• _WHAT YOU HAVE TO DO_
When you reach the line containing "ret (if ok then" in the entries below, begin reproducing lines exactly, and stop once the line containing "Definition healthz : Go" is done.
___
(* ===== verification/Isolation.v ===== *)
(** * Users never reach each other's data

    For every account, every sequence of events sent by others and every schedule
    of faults: whatever the events say, the account's rows in every table, its
    stored originals and its export files are exactly as before. *)
From S2P Require Import Prelude GoStrings Domain GoTime Json Normalise Db Queue StoreOutbound StoreInbound StoreReceipts StoreTx StoreSchedules.
From S2P Require Import StoreCatalog Categorisation Insight Texts Config Parse Fields Notify Export Objects Account BotCommands BotText Bot BotSafety BotDialogue.

(** ** Part of a table *)
Section parts.
Context {K A : Type} `{Countable K} (P : K * A -> Prop) `{!forall x, Decision (P x)}.
Implicit Types m : gmap K A.

Lemma part_update_row k cond f m : (forall y, m !! k = Some y -> cond y = true -> ~ P (k, y) /\ ~ P (k, f y)) ->
  filter P (update_row k cond f m).2 = filter P m.
Proof.
  intros Hy. unfold update_row. destruct (m !! k) as [y|] eqn:Hk; [|done]. destruct (cond y) eqn:Hc; [|done]. simpl.
  destruct (Hy y eq_refl Hc). apply map_filter_insert_not'; [done|]. intros z. rewrite Hk. by intros [= <-].
Qed.
Lemma part_update_where p f m : (forall k y, m !! k = Some y -> p y = true -> ~ P (k, y) /\ ~ P (k, f y)) ->
  filter P (update_where p f m).2 = filter P m.
Proof.
  intros Hy. apply map_eq. intros k. apply option_eq. intros x. rewrite !map_lookup_filter_Some, update_where_lookup.
  destruct (m !! k) as [y|] eqn:Hk; simpl; [|done]. destruct (p y) eqn:Hp; [|done]. destruct (Hy k y Hk Hp). naive_solver.
Qed.
Lemma part_delete_where p m : (forall k y, m !! k = Some y -> p y = true -> ~ P (k, y)) -> filter P (delete_where p m).2 = filter P m.
Proof.
  intros Hy. apply map_eq. intros k. apply option_eq. intros x. rewrite !map_lookup_filter_Some, delete_where_lookup.
  split; [naive_solver|]. intros [Hk HP]. split_and!; try done. apply not_true_is_false. intros Hp. by apply (Hy k x).
Qed.
Lemma part_keep p m : (forall k y, m !! k = Some y -> p y = true -> ~ P (k, y)) -> filter P (keep p m) = filter P m.
Proof. apply part_delete_where. Qed.
Lemma part_keep_keys p m : (forall k y, m !! k = Some y -> p k = true -> ~ P (k, y)) -> filter P (keep_keys p m) = filter P m.
Proof.
  intros Hy. unfold keep_keys. apply map_eq. intros k. apply option_eq. intros x. rewrite !map_lookup_filter_Some. simpl.
  split; [naive_solver|]. intros [Hk HP]. split_and!; try done. apply not_true_is_false. intros Hp. by apply (Hy k x).
Qed.
Lemma part_insert_row k x clash m m' : insert_row k x clash m = Ok m' -> ~ P (k, x) -> filter P m' = filter P m.
Proof. intros (Hk & -> & _)%insert_row_ok Hx. apply map_filter_insert_not'; [done|]. intros y. by rewrite Hk. Qed.
Lemma part_delete k m : (forall y, m !! k = Some y -> ~ P (k, y)) -> filter P (delete k m) = filter P m.
Proof. intros Hy. apply map_filter_delete_not. done. Qed.
Lemma part_insert k x m : ~ P (k, x) -> (forall y, m !! k = Some y -> ~ P (k, y)) -> filter P (<[k := x]> m) = filter P m.
Proof. apply map_filter_insert_not'. Qed.
Lemma part_mem k x m : filter P m !! k = Some x <-> m !! k = Some x /\ P (k, x).
Proof. apply map_lookup_filter_Some. Qed.
End parts.
(** [SetMyCommands]; a command is its name and description. *)
Definition commands_json (commands : list (string * string)) : string :=
  json_text_of None (JObj [("commands", JArr ((fun cmd => JObj [("command", JStr cmd.1); ("description", JStr cmd.2)]) <$> commands))]).
Definition SetMyCommands (t : nat) (commands : list (string * string)) : Res Err unit :=
  if String.eqb (c_token c) "" then Fail no_token
  else match commands with
  | [] => Fail (validation "setMyCommands requires at least one command")
  | _ =>
      match post t "setMyCommands" (method_url "setMyCommands") (Some (commands_json commands)) (2 ^ 20) with
      | Fail e => Fail e
      | Ok answer =>
          match Unmarshal d_ack answer (mkSendAnswer false "" "") with
          | (_, false) => Fail (undecodable "setMyCommands" answer)
          | (out, true) => if negb (sa_ok out) then Fail (rejected "setMyCommands" (sa_description out)) else Ok tt
          end
      end
  end.

(** [Send]: the provider's message id. *)
Definition send_json (chat text : string) : string := json_text_of None (JObj [("chat_id", JStr chat); ("text", JStr text)]).
Definition Client_Send (t : nat) (chat text : string) : Res Err string :=
  if String.eqb (c_token c) "" then Fail no_token
  else if String.eqb chat "" then Fail (validation "provider chat id required")
  else if String.eqb (TrimSpace text) "" then Fail (validation "message text required")
  else if (2000 <? length (runes text))%nat then Fail (validation "message text exceeds 2000 characters")
  else
    match post t "sendMessage" (method_url "sendMessage") (Some (send_json chat text)) (2 ^ 20) with
    | Fail e => Fail e
    | Ok answer =>
        match Unmarshal d_sent answer (mkSendAnswer false "" "") with
        | (_, false) => Fail (undecodable "sendMessage" answer)
        | (out, true) =>
            if negb (sa_ok out) then Fail (rejected "sendMessage" (sa_description out))
            else Ok (idString (sa_message_id out))
        end
    end.

(** ** VerifyWebhook *)
Definition VerifyWebhook (headers : string -> string) : Res Err unit :=
  if String.eqb (c_secret c) "" then Fail (E CodeForbidden "webhook secret not configured" None)
  else if String.eqb (TrimSpace (headers secretHeader)) (TrimSpace (c_secret c)) then Ok tt
  else Fail (E CodeForbidden "invalid webhook secret" None).

(** ** DownloadMedia *)
Definition redirect_limit : Err := Sentinel "redirect limit exceeded".
(** [http.Client.Do] with the adapter's [CheckRedirect]; [via] counts the
    requests already made.  Each round costs two ticks. *)
Fixpoint follow (fuel via t : nat) (url : string) : list string * Res Err Response :=
  match fuel with
  | O => ([], Fail redirect_limit)
  | S f =>
      match http_Get t url with
      | Fail e => ([url], Fail e)
      | Ok (Final r) => ([url], Ok r)
      | Ok (Redirect next) =>
          if (maxRedirects <? S via)%nat then ([url], Fail redirect_limit)
          else
            match validateMediaURL (S t) next with
            | Fail e => ([url], Fail e)
            | Ok _ => let r := follow f (S via) (S (S t)) next in (url :: r.1, r.2)
            end
      end
  end.
(** The failures of [hc.Do]. *)
Fixpoint as_domain (e : Err) : option Err :=
  match e with
  | DomainErr _ _ _ => Some e
  | Wrapped _ cause => as_domain cause
  | Driver _ | Sentinel _ => None
  end.
Definition download_error (e : Err) : Err :=
  if Contains (error_string e) "redirect limit" then
    E CodeValidation "media redirect limit exceeded" (Some (safeCause (error_string e)))
  else if IsCode e CodeValidation then e
  else match as_domain e with
       | Some de => de
       | None => E CodeTransient "media download failed" (Some (safeCause (error_string e)))
       end.
(** The bytes with their content type, and the URLs fetched. *)
Definition Client_DownloadMedia (t : nat) (ref : MediaReference) : list string * Res Err (string * string) :=
  if String.eqb (mr_url ref) "" then ([], Fail (validation "media reference has no URL"))
  else
    match validateMediaURL t (mr_url ref) with
    | Fail e => ([], Fail e)
    | Ok _ =>
        let r := follow (S (S maxRedirects)) O (S t) (mr_url ref) in
        (r.1,
         match r.2 with
         | Fail e => Fail (download_error e)
         | Ok resp =>
             if negb (is_2xx (rs_status resp)) then Fail (classifyStatus (rs_status resp) "")
             else
               match ReadAllLimit (maxMediaBytes + 1) (rs_body resp) with
               | Fail e => Fail (E CodeTransient "read media body" (Some e))
               | Ok buf =>
                   if maxMediaBytes <? Z.of_nat (String.length buf) then
                     Fail (validation ("media exceeds " ++ Sprintd maxMediaBytes ++ " byte cap"))
                   else
                     Ok (buf, if String.eqb (rs_content_type resp) "" then DetectContentType (take 512 buf) else rs_content_type resp)
               end
         end)
    end.
End client.
(* ===== verification/ZaloSafety.v ===== *)
(** * Safety of the Zalo client

    Media is fetched only from the platform's own hosts, over TLS, from addresses
    outside the special ranges the client refuses, within the redirect and size
    limits; an error text carries the bot token only where the client passes on a
    read or decoding error that does; the reported outcome of a send is what
    happened. *)
From Stdlib Require Import Ascii Btauto.
From S2P Require Import Prelude GoStrings Domain GoTime Json Normalise Unmarshal JsonRoundtrip Config Db Fields Objects Zalo Bot ZaloEvents.

(** ** Substrings *)
Section substrings.

Lemma prefix_split s t : HasPrefix s t = true <-> exists b, s = (t ++ b)%string.
Proof.
  unfold HasPrefix. revert s. induction t as [|k t IH]; intros s; [by destruct s; split; eauto|].
  destruct s as [|c s]; simpl; [by split; [|intros [? ?]]|]. destruct (ascii_dec k c) as [->|Hne].
  - rewrite IH. split; intros [b Hb]; exists b; [by rewrite Hb|by injection Hb].
  - split; [done|]. intros [b Hb]. injection Hb. congruence.
Qed.
Lemma Contains_split s t : Contains s t = true <-> exists a b, s = (a ++ t ++ b)%string.
Proof.
  induction s as [|c s IH].
  - cbn [Contains]. rewrite orb_false_r, prefix_split. split; [intros [b Hb]; by exists "", b|].
    intros (a & b & Hab). destruct a; [eauto|done].
  - cbn [Contains]. rewrite orb_true_iff, prefix_split, IH. split.
    + intros [[b Hb]|(a & b & ->)]; [by exists "", b|by exists (String c a), b].
    + intros ([|a0 a] & b & Hab); [left; eauto|]. injection Hab as -> ->. right. eauto.
Qed.
Lemma Contains_part a x b t : Contains (a ++ x ++ b) t = false -> Contains x t = false.
Proof.
  rewrite <- !not_true_iff_false, !Contains_split. intros Hn (a' & b' & ->). apply Hn. exists (a ++ a')%string, (b' ++ b)%string.
  by rewrite <- !str_app_assoc.
Qed.
Lemma take_drop_text n s : (take n s ++ drop n s)%string = s.
Proof. revert s. induction n as [|n IH]; intros [|c s]; try done. exact (f_equal (String c) (IH s)). Qed.
Lemma Contains_take n s t : Contains s t = false -> Contains (take n s) t = false.
Proof. rewrite <- (take_drop_text n s) at 1. intros Hs. by apply (Contains_part "" _ (drop n s)). Qed.
Lemma Contains_drop n s t : Contains s t = false -> Contains (drop n s) t = false.
Proof. rewrite <- (take_drop_text n s) at 1. intros Hs. apply (Contains_part (take n s) _ ""). by rewrite str_app_nil. Qed.
Lemma Contains_TrimSpace s t : Contains s t = false -> Contains (TrimSpace s) t = false.
Proof.
  unfold TrimSpace, trim_set. intros Hs.
  assert (Hl : forall f s, Contains s t = false -> Contains (trim_left_fuel f space_encodings s) t = false).
  { induction f as [|f IH]; intros x Hx; cbn [trim_left_fuel]; [done|]. destruct (prefix_in _ _); [|done]. by apply IH, Contains_drop. }
  assert (Hr : forall f s, Contains s t = false -> Contains (trim_right_fuel f space_encodings s) t = false).
  { induction f as [|f IH]; intros x Hx; cbn [trim_right_fuel]; [done|]. destruct (suffix_in _ _); [|done]. by apply IH, Contains_take. }
  by apply Hr, Hl.
Qed.

(** A byte that [t] does not have separates its occurrences. *)
Lemma prefix_sep b t x y : ContainsByte t b = false -> HasPrefix (x ++ String b y) t = HasPrefix x t.
Proof.
  unfold HasPrefix. revert x. induction t as [|k t IH]; intros x Ht; [by destruct x|].
  simpl in Ht. apply orb_false_iff in Ht as [Hk Ht]. apply Ascii.eqb_neq in Hk. destruct x as [|c x].
  - change ("" ++ String b y)%string with (String b y). simpl. destruct (ascii_dec k b); [congruence|done].
  - rewrite str_app_cons. simpl. destruct (ascii_dec k c); [by apply IH|done].
Qed.
Lemma Contains_sep b t x y : ContainsByte t b = false -> t <> "" -> Contains (x ++ String b y) t = Contains x t || Contains y t.
Proof.
  intros Hb Hne. induction x as [|c x IH].
  - change ("" ++ String b y)%string with (String b y). cbn [Contains]. pose proof (prefix_sep b t "" y Hb) as Hp.
    change ("" ++ String b y)%string with (String b y) in Hp. rewrite Hp. by rewrite orb_false_r.
  - rewrite str_app_cons. cbn [Contains]. rewrite IH. pose proof (prefix_sep b t (String c x) y Hb) as Hp. rewrite str_app_cons in Hp.
    by rewrite Hp, orb_assoc.
Qed.
Lemma suffix_split s t : HasSuffix s t = true -> exists x, s = (x ++ t)%string.
Proof.
  unfold HasSuffix. rewrite andb_true_iff. intros [_ He%String.eqb_eq]. exists (take (String.length s - String.length t) s).
  pose proof (take_drop_text (String.length s - String.length t) s) as Ht. by rewrite He in Ht.
Qed.
Lemma suffix_app x t : HasSuffix (x ++ t) t = true.
Proof.
  unfold HasSuffix. rewrite str_length_app, Nat.add_sub. apply andb_true_iff. split; [apply Nat.leb_le; lia|].
  apply String.eqb_eq. induction x as [|c x IH]; [done|]. exact IH.
Qed.
Lemma suffix_more x y t : HasSuffix y t = true -> HasSuffix (x ++ y) t = true.
Proof. intros (z & ->)%suffix_split. rewrite str_app_assoc. apply suffix_app. Qed.
Lemma ContainsByte_split s b : ContainsByte s b = true <-> exists x y, s = (x ++ String b y)%string.
Proof.
  induction s as [|c s IH]; simpl; [split; [done|intros ([|] & y & Hs); done]|].
  rewrite orb_true_iff, Ascii.eqb_eq, IH. split.
  - intros [-> |(x & y & ->)]; [by exists "", s|by exists (String c x), y].
  - intros ([|x0 x] & y & Hs); injection Hs; [by left|]. right. eauto.
Qed.
Lemma ContainsByte_app x y b : ContainsByte (x ++ y) b = ContainsByte x b || ContainsByte y b.
Proof. induction x as [|c x IH]; [done|]. rewrite str_app_cons. simpl. by rewrite IH, orb_assoc. Qed.
Lemma Contains_byte s t b : ContainsByte t b = true -> ContainsByte s b = false -> Contains s t = false.
Proof.
  intros Ht Hs. apply not_true_is_false. intros (x & y & ->)%Contains_split. rewrite !ContainsByte_app, Ht in Hs.
  by rewrite orb_true_r in Hs.
Qed.
(* ===== verification/Api.v ===== *)
(** * The inbound edge

    cmd/api: the webhook handler and the long-poll loop over the bot's
    [HandleEvent].  A request that is not authenticated, too large or malformed
    leaves the world as it was; an acknowledged one was handled to the end in that
    call; and the poll loop's offset passes a pending update only when an event of it
    was handled or the client quarantines it. *)
From Stdlib Require Import Ascii.
From S2P Require Import Prelude GoStrings Domain GoTime Json Normalise Unmarshal JsonRoundtrip Config Db Insight Parse Fields Objects Zalo BotCommands BotText Bot ZaloEvents LogProvider.

Definition maxWebhookBody : Z := 2 ^ 20.
Definition StatusOK : Z := 200.
Definition StatusBadRequest : Z := 400.
Definition StatusUnauthorized : Z := 401.
Definition StatusRequestEntityTooLarge : Z := 413.
Definition StatusInternalServerError : Z := 500.
Definition StatusServiceUnavailable : Z := 503.

Section api.
Context `{Env} `{Network} `{TzData} `{SqlLocale} (local : Location) (cfg : Config.Config) (objects : bool).

(** [for _, ev := range evs]: handled until one fails. *)
Fixpoint handle_events (evs : list InboundEvent) : Go bool :=
  match evs with
  | [] => ret true
  | ev :: rest =>
      let* r := attempt (HandleEvent local cfg objects ev) in
      match r with Ok _ => handle_events rest | Fail _ => ret false end
  end.

(** [webhook]: the status of the answer.  The body is read through
    http.MaxBytesReader, which fails past the limit. *)
Definition webhook (provider : Adapter) (headers : string -> string) (body : Reader) : Go Z :=
  if maxWebhookBody <? Z.of_nat (String.length (rd_bytes body)) then ret StatusRequestEntityTooLarge
  else match rd_err body with
  | Some _ => ret StatusBadRequest
  | None =>
      match adapter_Verify provider headers with
      | Fail _ => ret StatusUnauthorized
      | Ok _ =>
          let* now := time_Now in
          match adapter_Parse provider now (rd_bytes body) with
          | Fail _ => ret StatusBadRequest
          | Ok evs =>
              let* ok := handle_events evs in
              ret (if ok then StatusOK else StatusInternalServerError)
          end
      end
  end.

(** [healthz]: a ping of the database, which may fail like any statement. *)
Definition healthz : Go Z :=
  let* r := attempt may_fail in ret (match r with Ok _ => StatusOK | Fail _ => StatusServiceUnavailable end).

(** [registerZaloSlashMenu]: the call it makes, if any; its outcome is only logged. *)
Definition registerZaloSlashMenu (provider : Adapter) (t : nat) : option (Res Err unit) :=
  match provider with UseZalo c => Some (SetMyCommands c t SlashMenu) | UseLog => None end.

(** ** The poll loop *)

(** The handling of one batch: the next offset, and the events whose handling
    succeeded (which only the statements below speak about). *)
Fixpoint poll_events (offset next : Z) (evs : list InboundEvent) : Go (Z * list InboundEvent) :=
  match evs with
  | [] => ret (next, [])
  | ev :: rest =>
      let* r := attempt (HandleEvent local cfg objects ev) in
      match r with
      | Ok _ => let* out := poll_events offset next rest in ret (out.1, ev :: out.2)
      | Fail _ => ret (if 0 <? ev_update ev then ev_update ev else offset, [])
      end
  end.
(** One iteration of [pollLoop]; a failed poll is retried with the same offset. *)
Definition poll_once (c : Client) (offset : Z) : Go (Z * list InboundEvent) := fun w =>
  match GetUpdates c (w_tick w) offset with
  | Fail _ => (Ok (offset, []), tick w)
  | Ok (evs, next) => poll_events offset next evs (tick w)
  end.
Fixpoint pollLoop (n : nat) (c : Client) (offset : Z) : Go (Z * list InboundEvent) :=
  match n with
  | O => ret (offset, [])
  | S k =>
      let* out := poll_once c offset in
      let* more := pollLoop k c out.1 in
      ret (more.1, (out.2 ++ more.2)%list)
  end.

(** ** Shown *)

(** The events were handled one after the other, each without error, each from
    the world the one before it left. *)
Fixpoint handled_in_turn (evs : list InboundEvent) (w w' : World) : Prop :=
  match evs with
  | [] => w' = w
  | ev :: rest => exists w1, HandleEvent local cfg objects ev w = (Ok tt, w1) /\ handled_in_turn rest w1 w'
  end.
(** The first failure: those before it were handled, those after it not begun. *)
Definition failed_at (evs : list InboundEvent) (w w' : World) : Prop :=
  exists before ev after w1 e, evs = (before ++ ev :: after)%list /\ handled_in_turn before w w1 /\
    HandleEvent local cfg objects ev w1 = (Fail e, w').
Ltac each_entry He := repeat (apply elem_of_cons in He as [->|He]; [|]); [..|by apply elem_of_nil in He].
Lemma mock_by_id e : e ∈ corpus -> mock_Extract None (mkReader (MockPrefix ++ ce_id e) None) = entry_answer e.
Proof. intros He. each_entry He; vm_compute; reflexivity. Qed.
Lemma entry_says `{FloatText} e : e ∈ corpus -> ce_unsupported e = false -> says (entry_result e "mock-corpus" "v1") (fixture_of e).
Proof.
  intros He Hu. unfold says. split_and!; [..|exists (default 0 (ce_occurredAt e)); split; [|intros loc]|];
    (each_entry He; first [discriminate Hu|vm_compute; reflexivity]).
Qed.

(** The corpus and its ground truth agree: for every fixture, the bytes that name
    it extract to an answer from which the draft reads exactly its ground truth,
    and the fixture that is not a receipt is refused as such. *)
Theorem mock_ground_truth `{FloatText} fx : fx ∈ Fixtures ->
  match mock_Extract None (mkReader (MockPrefix ++ fx_id fx) None) with
  | Ok res => contract_with ["category"] res /\ says res fx
  | Fail e => fx_type fx = "unsupported" /\ e = not_a_receipt
  end.
Proof.
  intros (e & -> & He)%list_elem_of_fmap. cbn [fx_id fixture_of]. pose proof (mock_contract None (mkReader (MockPrefix ++ ce_id e) None)) as Hc.
  rewrite (mock_by_id e He) in *. pose proof (entry_says e He) as Hs. unfold entry_answer in *.
  destruct (ce_unsupported e) eqn:Hu; [by cbn; rewrite Hu|]. split; [by apply Hc|by apply Hs].
Qed.
End mock_theorems.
___
• _TASK ANSWER_
              ret (if ok then StatusOK else StatusInternalServerError)
          end
      end
  end.

(** [healthz]: a ping of the database, which may fail like any statement. *)
Definition healthz : Go Z :=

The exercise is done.